Why You Should Focus on the Senate Democrats (and how to adopt-a-Senator)

These are the twelve incumbent Senators whom you should be paying attention to.

With the midterms less than 50 days out, now is the time to pay attention to the balance of power in the Senate.

At present, the Senate breakdown is 51/49, with the Senate Democrats in the minority. With confirmation votes and specific forms of legislation usually only requiring a simple majority or 51 votes, the Senate Democrats have largely been unable to block President Trump and the GOP’s agenda, in the first two years of the administration.

The current split is why controversial legislation like the tax bill have passed despite the best efforts of Democrats and activists alike, and the current nomination of Brett Kavanaugh to the Supreme Court (SCOTUS), hinges on the votes of swing GOP senators Lisa Murkowski (R-Alaska), and Susan Collins (R-Maine).

But a ray of hope may be on the horizon. It looks increasingly like Democrats have several paths to retaking the Senate come November — as difficult as it might be — if two things are achieved:

1. Holding the seats of all incumbent Senate Dems

© Center for Politics: http://www.centerforpolitics.org/crystalball/2018-senate/

As most political watchers know by now, Senate Democrats have an incredibly challenging map this election cycle. 26 seats are up for reelection (24 Dems + 2 independents), and several of those seats are in states Trump won with double digits.

While a handful of the twelve incumbent Senate Democrats are currently leading in the polls, others are either in toss-up races, or races that are lean GOP — e.g. Senator Bill Nelson in Florida, who is in a contentious battle with Florida Governor Rick Scott, to retain his seat.

The twelve critical seats are:

Bill Nelson of Florida

Joe Donnelly of Indiana

Debbie Stabenow of Michigan

Claire McCaskill of Missouri

Angus King of Maine

Jon Tester of Montana

Heidi Heitkamp of North Dakota

Sherrod Brown of Ohio

Bob Casey of Pennsylvania

Tim Kaine of Virginia

Joe Manchin of West Virginia

Tammy Baldwin of Wisconsin

But if we’re able to retain all of the incumbent Senate Democrats in this cycle, that means we’ll be able to hold onto all 49 seats, which factors directly into our second step.

2. Flip two (or more!) GOP seats

Know the names and faces of these Senate Democrat challengers!

If all 49 incumbent Senate Democrats are retained, then we only need two more to get to 51 and flip the senate.

Luckily, there are some genuinely fantastic Democrats working to challenge the open GOP seats up for reelection this year, including

These five viable races: (and left to right in the picture)

While none of these candidates have an overwhelming lead in the polls at the moment — most are dead even, or separated by a few points — enough energy and turnout could help push these candidates over the finish line on November 6th. Any combination of two of these candidates winning(or more!) will help us take the Senate.


So with all of this information in mind, what can you do?

In a nutshell, pick Senators from both the incumbent and challenger categories to support. Your support can range from:

  • Volunteering — both in-person and digitally!

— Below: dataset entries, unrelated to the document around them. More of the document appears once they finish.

(** [json.Unmarshal(args, &in)] into a struct. *)
Definition dec_args {A} (dec : object -> result goerr A) (args : json) : result goerr A :=
  match args with
  | JObj m => match dec m with Ok a => Ok a | Err e => Err (invalid_arguments e) end
  | JNull => match dec [] with Ok a => Ok a | Err e => Err (invalid_arguments e) end
  | _ => Err (invalid_arguments (unmarshal_type_error "struct"))
  end.

Definition dec_bool_ptr (j : json) : result goerr (option bool) :=
  match j with JNull => Ok None | _ => b ← dec_bool j; Ok (Some b) end.

Definition dec_score (j : json) : result goerr Qc :=
  match j with JNull => Ok (Q2Qc 0) | _ => dec_float j end.

Record CaseSearchInput : Type := mkCaseSearchInput {
  csiCaseType : string;
  csiStatus : string;
  csiSince : option Z;
  csiLimit : Z
}.

(** A listed case: id, status, case number, case type, creation time. *)
Record ListedCase : Type := mkListedCase {
  lcID : uuid; lcStatus : case_status; lcNumber : string; lcCaseType : string; lcCreatedAt : Z
}.

Record TaskListInput : Type := mkTaskListInput {
  tliRole : string;
  tliCaseID : option uuid;
  tliStatus : string;
  tliLimit : Z
}.

Record TaskSummary : Type := mkTaskSummary {
  tsCaseID : uuid;
  tsStepID : string;
  tsState : step_state;
  tsAssignedTo : option uuid;
  tsSLA : option Z;
  tsCreatedAt : Z;
  tsRole : string;
  tsDisplayName : string;
  tsCaseNumber : string;
  tsCaseType : string
}.

Definition task_id (t : TaskSummary) : string := uuid_string (tsCaseID t) +:+ ":" +:+ tsStepID t.
Lemma ServeHTTP_authorized_witness :
  exists raw conn name args tool k,
    presented_key (WithDefaults (authConfig example_server)) (call_request "count") = Ok raw /\
    key_of example_server raw conn /\
    CheckDepth (ReadDepth (call_request "count")) (cfgMaxDepth (handlerConfig example_server)) = Ok tt /\
    call_checked (example_tools "count") (handlerConfig example_server) conn name tool /\
    behind (st (ServeHTTP (example_tools "count") (fun _ => true) true (call_request "count")
      (mkSys example_server 0)).2) = (thExecute tool k conn args 0%nat).2.
Proof.
  refine (ServeHTTP_authorized (example_tools "count") (fun _ => true) true (call_request "count")
    (mkSys example_server 0) _).
  vm_compute. intros [=].
Defined.

Lemma visibleTools_callable_witness :
  StronglySorted (fun a b => str_ltb (defName b) (defName a) = false)
    (visibleTools (example_tools "count") (fun _ => true) empty_config (mkConnection 1%N 2%N ["*"] 5%N)).
Proof.
  refine (proj1 (visibleTools_callable (example_tools "count") (fun _ => true) empty_config
    (mkConnection 1%N 2%N ["*"] 5%N) _)).
  intros name t H. unfold example_tools in H. apply lookup_singleton_Some in H as [<- <-]. reflexivity.
Defined.

(** Hiding is not denying: with knowledge bases switched off for a tenant
    the search tool is not listed, yet a call of it is executed. *)
Example hidden_tool_callable :
  let conn := mkConnection 1%N 2%N ["kb:*"] 5%N in
  let tools := example_tools "search_knowledge_base" in
  visibleTools tools (fun _ => false) (handlerConfig example_server) conn = [] /\
  behind (st (ServeHTTP tools (fun _ => false) true (call_request "search_knowledge_base")
    (mkSys example_server 0)).2) = 1%nat.
Proof. vm_compute. split; reflexivity. Qed.

(** * What the tools of the MCP server can do *)

Section Claims.
Context `{R : Runtime}.
Context (regexp_match : string -> string -> option bool) (fmtFloat : Qc -> string).
Context (uuid_Parse : string -> result goerr uuid) (time_Parse : string -> result goerr Z).
Context (engine : option Engine).
Context (ListCases : uuid -> string -> list string -> Z -> M (list ListedCase)).
Context (ListKnowledgeBases : option (uuid -> M (list (string * uuid)))).
Context (Search : option (uuid -> uuid -> string -> Z -> Qc -> M (list json))).

Definition default_tools : list (ToolHandler (O := World)) :=
  NewDefaultTools regexp_match fmtFloat uuid_Parse time_Parse engine ListCases ListKnowledgeBases Search.

(** The queries that are not modelled leave the tables alone. *)
Hypothesis ListCases_quiet : forall t c s l, quiet (ListCases t c s l).
Hypothesis ListKB_quiet : forall f t, ListKnowledgeBases = Some f -> quiet (f t).
Hypothesis Search_quiet : forall f t k q n s, Search = Some f -> quiet (f t k q n s).

Lemma get_case_quiet t id : quiet (GetCase t id).
Proof. unfold GetCase, loadCaseSteps, loadCaseEvents, loadCaseDocuments. quiet. Qed.

Lemma read_tool_quiet (t : ToolHandler (O := World)) :
  t ∈ default_tools -> thName t ∉ ["create_case"; "update_case"; "complete_task"] ->
  forall k conn args, quiet (thExecute t k conn args).
Proof.
  intros Hin Hname k conn args. unfold default_tools, NewDefaultTools in Hin.
  rewrite !elem_of_cons, elem_of_nil in Hin.
  destruct_or! Hin; subst t; cbn [thExecute as_tool]; try (exfalso; apply Hname; cbn [thName as_tool];
      rewrite !elem_of_cons; by auto);
    try match goal with |- quiet (fun w => ?f w) => change (quiet f) end.
  - unfold get_case_exec. quiet. apply get_case_quiet.
  - unfold search_cases_exec, SearchCasesMCP. quiet. apply ListCases_quiet.
  - unfold list_case_types_exec, ListCaseTypes. quiet.
  - unfold list_tasks_exec, ListTasksMCP. quiet.
  - unfold get_task_exec, GetTaskMCP. quiet. apply GetTask_quiet.
  - unfold search_kb_exec, resolveKnowledgeBase. quiet; eauto.
  - unfold workflow_status_exec, GetStatusMCP, GetStatus. quiet.
Qed.

(** The tools stay within the authority of their connection: those that read
    change nothing at all, and a completed [complete_task] is exactly the
    completion of the named task by the user of the connection in its tenant. *)
Theorem mcp_tools_scope (tool : ToolHandler (O := World)) (k : nat) (conn : Connection) (args : json) (w : World)
    (Hin : tool ∈ default_tools) (Hw : saved w = None) :
  let '(r, w') := thExecute tool k conn args w in
  (thName tool ∉ ["create_case"; "update_case"; "complete_task"] -> unchanged w w') /\
  (thName tool = "complete_task" -> is_ok r = true ->
     exists taskID caseID stepID outcome data w1,
       parseTaskID uuid_Parse taskID = Ok (caseID, stepID) /\
       CompleteTask fmtFloat (task_engine engine) (connTenantID conn) (connUserID conn) caseID stepID
         (mkCompleteTaskRequest outcome data) w = (Ok tt, w1) /\ w' = w1).
Proof.
  destruct (thExecute tool k conn args w) as [r w'] eqn:Hrun. split.
  - intros Hn. pose proof (read_tool_quiet tool Hin Hn k conn args w) as (H1 & H2 & H3 & _).
    rewrite Hrun in H1, H2, H3. done.
  - intros Hname Hok. unfold default_tools, NewDefaultTools in Hin. rewrite !elem_of_cons, elem_of_nil in Hin.
    destruct_or! Hin; subst tool; cbn [thName as_tool] in Hname; try discriminate Hname.
    cbn [thExecute as_tool] in Hrun. destruct r as [j|]; [|discriminate Hok].
    unfold complete_task_exec in Hrun.
    apply bind_Ok in Hrun as ([[taskID decision] data] & w1 & Hd & Hrun). injection Hd as _ <-.
    destruct (_ || _); [discriminate Hrun|].
    apply bind_Ok in Hrun as (caseID & w2 & Hc & Hrun). injection Hrun as _ <-.
    unfold CompleteTaskMCP in Hc.
    apply bind_Ok in Hc as ([cid stepID] & w3 & Hp & Hc). injection Hp as Hp <-.
    apply bind_Ok in Hc as ([] & w4 & Hc & Hr). injection Hr as _ <-.
    exists taskID, cid, stepID, decision, data, w4. done.
Qed.
End Claims.

(** ** Task identifiers *)

(** The task ids that [list_tasks] hands out are those [get_task] and
    [complete_task] accept, for step ids without a colon; a step whose id has a
    colon is listed under an id that is refused. *)
Theorem parseTaskID_roundtrip (uuid_Parse : string -> result goerr uuid) (t : TaskSummary)
    (Hparse : uuid_Parse (uuid_string (tsCaseID t)) = Ok (tsCaseID t))
    (Hc : char_in ":" (uuid_string (tsCaseID t)) = false)
    (Htrim : TrimSpace (task_id t) = task_id t) (Hs : TrimSpace (tsStepID t) <> EmptyString) :
  (char_in ":" (tsStepID t) = false -> parseTaskID uuid_Parse (task_id t) = Ok (tsCaseID t, tsStepID t)) /\
  (char_in ":" (tsStepID t) = true -> is_ok (parseTaskID uuid_Parse (task_id t)) = false).
Proof.
  unfold parseTaskID. rewrite Htrim. unfold task_id.
  change (":" +:+ tsStepID t) with (String ":" (tsStepID t)).
  rewrite Split_cons_sep by done. split; intros H.
  - rewrite Split_no_sep by done. rewrite Hparse. by rewrite decide_False.
  - destruct (Cut ":" (tsStepID t)) as [[x y]|] eqn:E; [|apply Cut_none in E; congruence].
    apply Cut_split in E as [-> Hx]. rewrite Split_cons_sep by done.
    pose proof (Split_nonempty ":" y). by destruct (Split ":" y).
Qed.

In-person, you can help phone bank, canvass, organize the office — basically, anything you might do in a normal office.

If you live in a different state than any senator you might want to support, you can reach out and ask if you can do online items, e.g. digitally phone bank.

  • Donating

Every campaign needs money to function, and any amount you might be able to donate, will make a difference.

If you’re ever concerned about how a candidate might be spending donations, you can track their filings at FEC.gov, which will include breakdowns of spending on everything from office supplies to campaign salaries.

  • Learning their platforms and spreading the word

This one is critical, and easily done. A lot of disinformation spreads quickly these days on social media. Learning the platforms of these candidates — e.g. what they’ve said on gun control! Whether they’ve announced a no vote on Kavanaugh — can help combat any bad information, and also help spread the word for what they’re trying to do.

E.g. A common misconception for some red state Democrats, is the belief they vote with Trump more often than they do.

By learning their positions, and checking out their voting record on websites like FiveThirtyEight, you can help clear up internet rumors.

If you notice those Senators doing something specific like Claire McCaskill’s current focus on spotlighting those with pre-existing conditions, you can also help boost and support those efforts.

If you need help deciding which of the twelve incumbent Senate Democrats to focus on, we’ve aggregated their biographies and key issues on Road to 18.


With so many factors at play, the possibility of the Senate being flipped looks greater than ever. Let’s pitch in, do our work, and make this happen.